§ YOUR OBJECTIVE: Repeat the lines from the line with "unfold handleUndo, handleRedo." to the line with "computed first and" in the listing below, keeping both end lines and adding nothing.

§ EXTRACTED DATA:
(** C7: the collector returns all track points in document order when some
    track holds a point; otherwise all route points in document order when
    some route holds a point; otherwise the waypoints in document order,
    which is the empty list when there are none.  It is a total function:
    no case raises. *)
Theorem collect_points_priority (gpx : GPX) :
  (any_track_point gpx -> collect_points gpx = track_points gpx) /\
  (~ any_track_point gpx -> any_route_point gpx ->
   collect_points gpx = route_points gpx) /\
  (~ any_track_point gpx -> ~ any_route_point gpx ->
   collect_points gpx = waypoint_samples gpx) /\
  (~ any_track_point gpx -> ~ any_route_point gpx -> waypoints gpx = [] ->
   collect_points gpx = []).
Proof.
  pose proof (any_track_point_iff gpx) as Ht.
  pose proof (any_route_point_iff gpx) as Hr.
  rewrite collect_points_closed.
  destruct (track_points gpx) as [|a ta]; destruct (route_points gpx) as [|b rb];
    repeat split; intros;
    first [ reflexivity
          | unfold waypoint_samples;
            match goal with E : waypoints gpx = [] |- _ => now rewrite E end
          | exfalso; intuition (congruence || discriminate) ].
Qed.

Lemma collect_points_priority_witness :
  collect_points
    {| tracks := [mkTrack [mkSegment [mkPoint 1 2 (Some 0); mkPoint 3 4 None]]];
       routes := [mkRoute [mkPoint 5 6 None]];
       waypoints := [mkPoint 7 8 None] |}
  = track_points
      {| tracks := [mkTrack [mkSegment [mkPoint 1 2 (Some 0); mkPoint 3 4 None]]];
         routes := [mkRoute [mkPoint 5 6 None]];
         waypoints := [mkPoint 7 8 None] |}.
Proof.
  apply (proj1 (collect_points_priority
                  {| tracks := [mkTrack [mkSegment [mkPoint 1 2 (Some 0); mkPoint 3 4 None]]];
                     routes := [mkRoute [mkPoint 5 6 None]];
                     waypoints := [mkPoint 7 8 None] |})).
  exists (mkTrack [mkSegment [mkPoint 1 2 (Some 0); mkPoint 3 4 None]]),
         (mkSegment [mkPoint 1 2 (Some 0); mkPoint 3 4 None]),
         (mkPoint 1 2 (Some 0)).
  simpl. auto.
Defined.

(** The priority examples of the specification: track points win over
    waypoints, route points win over waypoints when no track has a point,
    and a structure without points gives the empty list. *)
Example tracks_before_waypoints :
  collect_points
    {| tracks := [mkTrack [mkSegment []];
                  mkTrack [mkSegment [mkPoint 1 2 (Some 0)]; mkSegment [mkPoint 3 4 None]]];
       routes := [mkRoute [mkPoint 5 6 None]];
       waypoints := [mkPoint 7 8 None] |}
  = [(1%Q, 2%Q, Some 0); (3%Q, 4%Q, None)].
Proof. reflexivity. Qed.

Example routes_before_waypoints :
  collect_points
    {| tracks := [mkTrack [mkSegment []]];
       routes := [mkRoute [mkPoint 5 6 None]];
       waypoints := [mkPoint 7 8 None] |}
  = [(5%Q, 6%Q, None)].
Proof. reflexivity. Qed.

Example empty_path :
  collect_points {| tracks := [mkTrack []]; routes := []; waypoints := [] |} = [].
Proof. reflexivity. Qed.

(** ** The time formatter *)

Lemma int_of_float_inject (z : Z) : int_of_float (inject_Z z) = z.
Proof.
  unfold int_of_float. destruct (Qle_bool 0 (inject_Z z)).
  - apply Qfloor_Z.
  - apply Qceiling_Z.
Qed.

Lemma Qfloor_div60 (n : Z) (d : positive) :
  Qfloor ((n # d) / 60) = n / (Z.pos d * 60).
Proof.
  unfold Qfloor, Qdiv, Qmult, Qinv. cbn [Qnum Qden].
  rewrite Z.mul_1_r. now rewrite Pos2Z.inj_mul.
Qed.

Lemma Qfloor_frac (n : Z) (d : positive) : Qfloor (n # d) = n / Z.pos d.
Proof. reflexivity. Qed.

Lemma Qfloor_sub60 (n : Z) (d : positive) (m : Z) :
  Qfloor ((n # d) - 60 * inject_Z m) = n / Z.pos d - 60 * m.
Proof.
  unfold Qfloor, Qminus, Qplus, Qopp, Qmult, inject_Z. cbn [Qnum Qden].
  rewrite !Pos.mul_1_r, Z.mul_1_r.
  rewrite Z.div_add by discriminate. lia.
Qed.

Lemma Qnonneg_num (n : Z) (d : positive) : (0 <= n # d)%Q <-> 0 <= n.
Proof. unfold Qle. cbn [Qnum Qden]. lia. Qed.

(** Seconds within the minute: the whole seconds modulo 60. *)
Lemma seconds_field (n : Z) (d : positive) :
  n / Z.pos d - 60 * (n / (Z.pos d * 60)) = (n / Z.pos d) mod 60.
Proof.
  rewrite <- Z.div_div by lia. rewrite Z.mod_eq by lia. reflexivity.
Qed.
(** C7 (amended): a wheel event against the stored direction sets
    [growingDuration = round(scrollDuration * durationIncreaseFactor)] and
    stores the new direction, leaving [currentTime] as it was; a later step
    taken with [0 <= currentTime <= growingDuration] (and a non-negative
    speed multiplier) scrolls by nothing or in the new direction. *)
Theorem reversal_resets_duration_and_flips_direction
  (event : WheelEvent) (o : SmoothScroll) :
  scrollDirection o = VNum (- directionOf event)%js ->
  let o' := wheelUpdate event o in
  growingDuration o'
  = VNum (round (to_number (scrollDuration (settings o))
                 * to_number (durationIncreaseFactor (settings o))))%js
  /\ scrollDirection o' = VNum (directionOf event)
  /\ currentTime o' = currentTime o
  /\ settings o' = settings o
  /\ forall (o2 : SmoothScroll) (c g m : Q),
       scrollDirection o2 = scrollDirection o' ->
       currentTime o2 = VNum (Fin c) -> growingDuration o2 = VNum (Fin g) ->
       scrollSpeedMultiplier (settings o2) = VNum (Fin m) ->
       0 <= c -> c <= g -> 0 < g -> 0 <= m ->
       exists q d, scrollQuantityOf o2 = Fin q
                   /\ directionOf event = Fin d /\ 0 <= q * d.
Proof.
  intros Hd. cbv zeta.
  assert (Hne : strict_eq (VNum (directionOf event)) (scrollDirection o) = false).
  { rewrite Hd. destruct (directionOf_cases event) as [-> | ->]; reflexivity. }
  assert (Hu : strict_eq (scrollDirection o) VUndefined = false).
  { rewrite Hd. reflexivity. }
  assert (E : wheelUpdate event o
              = set_stepTime (VNum (round (n_ 1000 / to_number (frameRate o)))%js)
                  (set_scrollDirection (VNum (directionOf event))
                     (set_cumulativeScrollQuantity (VNum (n_ 0))
                        (set_growingDuration
                           (VNum (round (to_number (scrollDuration (settings o))
                                         * to_number (durationIncreaseFactor
                                                        (settings o))))%js)
                           o)))).
  { unfold wheelUpdate. rewrite Hu, Hne. reflexivity. }
  rewrite E. cbn [growingDuration scrollDirection currentTime settings
                  set_stepTime set_scrollDirection set_cumulativeScrollQuantity
                  set_growingDuration].
  repeat (split; [reflexivity|]).
  intros o2 c g m Hd2 Hc Hg Hm H0 Hcg Hg0 Hm0.
  destruct (directionOf_cases event) as [Ed | Ed]; rewrite Ed in Hd2 |- *.
  - destruct (scrollQuantity_sign o2 c g m 1 Hc Hg Hm Hd2 H0 Hcg Hg0 Hm0)
      as (q & Hq & Hs); [left; reflexivity|]. exists q, 1. auto.
  - destruct (scrollQuantity_sign o2 c g m (- (1)) Hc Hg Hm Hd2 H0 Hcg Hg0 Hm0)
      as (q & Hq & Hs); [right; reflexivity|]. exists q, (- (1)). auto.
Qed.
Lemma currentImage_in_range s image :
  currentImage s = Some image →
  0 ≤ historyIndex s < Z.of_nat (length (history s)).
Proof.
  unfold currentImage, Js.index.
  destruct (Z.ltb_spec (historyIndex s) 0) as [Hneg | Hpos]; [discriminate |].
  intros Hlook. apply lookup_lt_Some in Hlook. lia.
Qed.

Lemma applied_after_original_step rt (a : Action) s :
  applied_after_original s → applied_after_original (step rt a s).
Proof.
  unfold applied_after_original. intros Hs.
  destruct a as [file | file | now | | src | | panelImage posePrompt | index | | text
                | now index | | | | | | e | now category | target update | target
                | target | pressed |];
    cbn [step]; try (cbn; first [discriminate | exact Hs]).
  - (* ApplyOutfit *)
    unfold handleApplyOutfit.
    destruct (currentImage s) as [image |] eqn:Himage; [| exact Hs].
    destruct (length (filter _ (clothingItems s)) =? 0)%nat; [exact Hs |].
    destruct (Service.generateLayeredOutfit rt image _) as [sent [url | err]];
      cbn; [| exact Hs].
    destruct (dataURLtoFile rt url _) as [newImageFile | err]; cbn; [| exact Hs].
    intros _. apply currentImage_in_range in Himage.
    rewrite slice0_valid_cursor, length_app, length_take by lia.
    change (length [newImageFile]) with 1%nat. lia.
  - (* Generate *)
    unfold handleGenerate.
    destruct (currentImage s); [| exact Hs].
    destruct src as [contexts | background];
      match goal with
      | |- context [let '(_, _) := ?m in _] => destruct m as [sent [results | err]]
      end; exact Hs.
  - (* GenerateMultiAngleViews *)
    unfold handleGenerateMultiAngleViews.
    destruct (currentImage s); [| exact Hs].
    destruct (await _) as [[imgs caps] | err]; exact Hs.
  - (* GenerateAnime *)
    unfold handleGenerateAnime.
    destruct (currentImage s); [| exact Hs].
    destruct (Service.generateAnimeTransformation _ _ _ _) as [sent [url | err]];
      exact Hs.
  - (* OpenRefinementModal *)
    unfold handleOpenRefinementModal. destruct (variationResults s); exact Hs.
  - (* CloseRefinementModal *)
    unfold handleCloseRefinementModal. destruct (isRefining s); exact Hs.
  - (* RefineRequest *)
    unfold handleRefineRequest.
    destruct (imageIndex (refinementState s)); [| exact Hs].
    destruct (variationResults s); [| exact Hs].
    destruct (_ || _); [exact Hs |].
    destruct (negb _); [exact Hs |].
    destruct (refineTarget _ _ _ _) as [sent [url | err]]; [| exact Hs].
    cbn. unfold handleCloseRefinementModal. cbn.
    destruct (isRefining s); exact Hs.
  - (* SelectVariation *)
    unfold handleSelectVariation.
    destruct (variationResults s); [| exact Hs].
    destruct (dataURLtoFile_opt _ _ _); cbn; [discriminate | exact Hs].
  - (* Undo *)
    unfold handleUndo. destruct (canUndo s); [cbn; discriminate | exact Hs].
  - (* Redo *)
    unfold handleRedo. destruct (canRedo s); [cbn; discriminate | exact Hs].
  - (* Reset *)
    unfold handleReset. destruct (_ <? _)%nat; [cbn; discriminate | exact Hs].
  - (* ImageClick *)
    unfold handleImageClick. destruct (activeClothingItemId s); exact Hs.
  - (* DeleteItem *)
    unfold handleDeleteItem. destruct (bool_decide _); exact Hs.
Qed.

Lemma applied_after_original_run (session : list (Runtime * Action)) s :
  applied_after_original s → applied_after_original (run session s).
Proof.
  revert s. induction session as [| [rt a] session IH]; intros s Hs; [exact Hs |].
  cbn. apply IH, applied_after_original_step, Hs.
Qed.

End OutfitFlag.

Section OutfitFlagClaims.

Implicit Types (s : AppState) (rt : Runtime).

(** C8. Confirming an applied outfit empties the list of clothing items
    and lowers the flag; the history and its cursor are as before, and a
    new version appended next gives the same history and cursor as it
    would have given without the confirmation, with the list still
    empty. *)
Theorem confirm_outfit_clears_items s :
  let s' := handleConfirmOutfit s in
  clothingItems s' = []
  ∧ isOutfitApplied s' = false
  ∧ history s' = history s
  ∧ historyIndex s' = historyIndex s
  ∧ ∀ file,
      history (addImageToHistory file s') = history (addImageToHistory file s)
      ∧ historyIndex (addImageToHistory file s')
        = historyIndex (addImageToHistory file s)
      ∧ clothingItems (addImageToHistory file s') = [].
Proof. cbn. repeat split. Qed.

(** C9, as the code has it. Confirming the outfit and starting over lower
    the flag in every state; an undo lowers it in every state a session can
    reach; a redo lowers it when it moves the cursor and changes nothing
    otherwise; discarding the variations leaves the flag as it was. *)
Theorem outfit_flag_after_operations (session : list (Runtime * Action)) s :
  isOutfitApplied (handleConfirmOutfit s) = false
  ∧ isOutfitApplied (handleUploadNew s) = false
  ∧ isOutfitApplied (handleUndo (run session initial)) = false
  ∧ (canUndo s = true → isOutfitApplied (handleUndo s) = false)
  ∧ (canRedo s = true → isOutfitApplied (handleRedo s) = false)
  ∧ (canRedo s = false → handleRedo s = s)
  ∧ isOutfitApplied (handleDiscardVariations s) = isOutfitApplied s.
Proof.
  split; [reflexivity |]. split; [reflexivity |].
  split.
  { assert (Hinv : applied_after_original (run session initial))
      by (apply applied_after_original_run; intros H; discriminate H).
    unfold handleUndo, canUndo.
    destruct (Z.ltb_spec 0 (historyIndex (run session initial))) as [_ | Hle];
      [reflexivity |].
    destruct (isOutfitApplied (run session initial)) eqn:Hflag; [| reflexivity].
    specialize (Hinv Hflag). lia. }
  unfold handleUndo, handleRedo.
  repeat split; intros H; rewrite H; reflexivity.
Qed.

Lemma outfit_flag_after_operations_witness :
  let s := handleUndo (run Sample.outfit_then_scene initial) in
  isOutfitApplied (handleRedo s) = false ∧ isOutfitApplied (handleUndo (handleRedo s)) = false.
Proof.
  intros s.
  destruct (outfit_flag_after_operations [] s) as (_ & _ & _ & _ & Hredo & _).
  destruct (outfit_flag_after_operations [] (handleRedo s)) as (_ & _ & _ & Hundo & _).
  split; [apply Hredo | apply Hundo]; vm_compute; reflexivity.
Defined.

(** C9 as stated fails for discarding the variations: after an outfit is
    applied and a scene generated, the flag is raised, and it is still
    raised once the variations are discarded. *)
Lemma discard_keeps_outfit_flag :
  let s := run Sample.outfit_then_scene initial in
  is_Some (variationResults s)
  ∧ isOutfitApplied s = true
  ∧ variationResults (handleDiscardVariations s) = None
  ∧ isOutfitApplied (handleDiscardVariations s) = true.
Proof.
  intros s. repeat split; [| vm_compute; reflexivity ..].
  vm_compute. eexists. reflexivity.
Qed.

End OutfitFlagClaims.

(** ** Placement points *)

Section Placement.

Implicit Types (s : AppState) (e : ClickEvent).

Local Open Scope float_scope.

(** C7, as the code has it. With an item waiting for its placement, a
    click stores in every item of that id the point
    (round (ox * (nw / cw)), round (oy * (nh / ch))), the two ratios being
    computed first and every operation being one on doubles; the other
    items are as before, no item waits for a placement any more and the
    displayed marker is at the offset of the click. A click at (150, 200)
    on a 300 by 400 rendering of a 1200 by 1600 image stores (600, 800). *)
Theorem click_stores_scaled_point e s (active : Z) :
  activeClothingItemId s = Some active →
  let ox := clientX e - rect_left e in
  let oy := clientY e - rect_top e in
  let stored :=
    mkPoint (Js.Math_round (ox * (naturalWidth e / clientWidth e)))
            (Js.Math_round (oy * (naturalHeight e / clientHeight e))) in
  let s' := handleImageClick e s in
  (∀ (i : nat) item,
     clothingItems s !! i = Some item →
     clothingItems s' !! i
     = Some (if Z.eqb (id item) active
             then mkItem (id item) (type item) (source item) (value item) (Some stored)
             else item))
  ∧ length (clothingItems s') = length (clothingItems s)
  ∧ activeClothingItemId s' = None
  ∧ displayHotspot s' = Some (mkPoint ox oy)
  ∧ clickPoint Sample.click_150_200 = mkPoint 600 800.
Proof.
  intros Hactive ox oy stored s'.
  unfold s', handleImageClick. rewrite Hactive. cbn.
  split; [| split; [apply length_fmap | repeat split]].
  intros i item Hitem. rewrite list_lookup_fmap, Hitem. reflexivity.
Qed.

Lemma click_stores_scaled_point_witness :
  let s := handleImageClick Sample.click_150_200 (run Sample.placing_item initial) in
  clothingItems s !! 0%nat
  = Some (mkItem 1 Top SourcePrompt (Some (TextValue "a red shirt"))
            (Some (mkPoint 600 800)))
  ∧ activeClothingItemId s = None.
Proof.
  intros s.
  assert (Hactive : activeClothingItemId (run Sample.placing_item initial) = Some 1%Z)
    by (vm_compute; reflexivity).
  destruct (click_stores_scaled_point Sample.click_150_200 _ 1%Z Hactive)
    as (Hitems & _ & Hnone & _ & _).
  split; [| exact Hnone].
  exact (Hitems 0%nat
           (mkItem 1 Top SourcePrompt (Some (TextValue "a red shirt")) None) eq_refl).
Defined.

(** C7 as stated fails: on a 1200 pixel wide image shown 224 pixels wide,
    a click at the offset 21 stores 112, while 21 * 1200 / 224 is 112.5 and
    rounds to 113, both when the quotient is taken exactly and when the
    expression is evaluated from left to right on doubles. *)
Lemma click_21_of_224_stores_112 :
  let s := handleImageClick Sample.click_21_30 (run Sample.placing_item initial) in
  hotspot <$> clothingItems s = [Some (mkPoint 112 161)]
  ∧ Js.Math_round (21 * 1200 / 224) = 113
  ∧ ((2 * (21 * 1200) + 224) / (2 * 224) = 113)%Z
  ∧ hotspot <$> clothingItems s ≠ [Some (mkPoint 113 161)].
Proof.
  intros s. repeat split; try (vm_compute; reflexivity).
  intros Heq.
  assert (Hx : (λ o : option Point, Prim2SF <$> (x <$> o)) <$> (hotspot <$> clothingItems s)
               = [Some (Prim2SF 113)]) by (rewrite Heq; reflexivity).
  vm_compute in Hx. discriminate Hx.
Qed.

End Placement.

(** ** Refinement of one variation *)

Section Refinement.

Implicit Types (s : AppState) (rt : Runtime).

(** Past the end of the array the assignment makes it longer, inside it
    keeps its length. *)
Lemma assign_length {A} (a : list (option A)) (i : nat) (v : A) :
  length (Js.assign a i v) = Nat.max (length a) (S i).
Proof.
  unfold Js.assign.
  destruct (Nat.ltb_spec i (length a)) as [Hlt | Hge].
  - rewrite length_insert. lia.
  - rewrite !length_app, length_replicate. cbn. lia.
Qed.

(** The assigned slot reads as the new value. *)
Lemma assign_read_eq {A} (a : list (option A)) (i : nat) (v : A) :
  read (Js.assign a i v) i = Some v.
Proof.
  unfold read, Js.assign.
  destruct (Nat.ltb_spec i (length a)) as [Hlt | Hge].
  - rewrite list_lookup_insert_eq by exact Hlt. reflexivity.
  - rewrite lookup_app_r by exact Hge.
    rewrite lookup_app_r by (rewrite length_replicate; lia).
    rewrite length_replicate, Nat.sub_diag. reflexivity.
Qed.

§ ANSWER BOX:
  unfold handleUndo, handleRedo.
  repeat split; intros H; rewrite H; reflexivity.
Qed.

Lemma outfit_flag_after_operations_witness :
  let s := handleUndo (run Sample.outfit_then_scene initial) in
  isOutfitApplied (handleRedo s) = false ∧ isOutfitApplied (handleUndo (handleRedo s)) = false.
Proof.
  intros s.
  destruct (outfit_flag_after_operations [] s) as (_ & _ & _ & _ & Hredo & _).
  destruct (outfit_flag_after_operations [] (handleRedo s)) as (_ & _ & _ & Hundo & _).
  split; [apply Hredo | apply Hundo]; vm_compute; reflexivity.
Defined.

(** C9 as stated fails for discarding the variations: after an outfit is
    applied and a scene generated, the flag is raised, and it is still
    raised once the variations are discarded. *)
Lemma discard_keeps_outfit_flag :
  let s := run Sample.outfit_then_scene initial in
  is_Some (variationResults s)
  ∧ isOutfitApplied s = true
  ∧ variationResults (handleDiscardVariations s) = None
  ∧ isOutfitApplied (handleDiscardVariations s) = true.
Proof.
  intros s. repeat split; [| vm_compute; reflexivity ..].
  vm_compute. eexists. reflexivity.
Qed.

End OutfitFlagClaims.

(** ** Placement points *)

Section Placement.

Implicit Types (s : AppState) (e : ClickEvent).

Local Open Scope float_scope.

(** C7, as the code has it. With an item waiting for its placement, a
    click stores in every item of that id the point
    (round (ox * (nw / cw)), round (oy * (nh / ch))), the two ratios being
    computed first and every operation being one on doubles; the other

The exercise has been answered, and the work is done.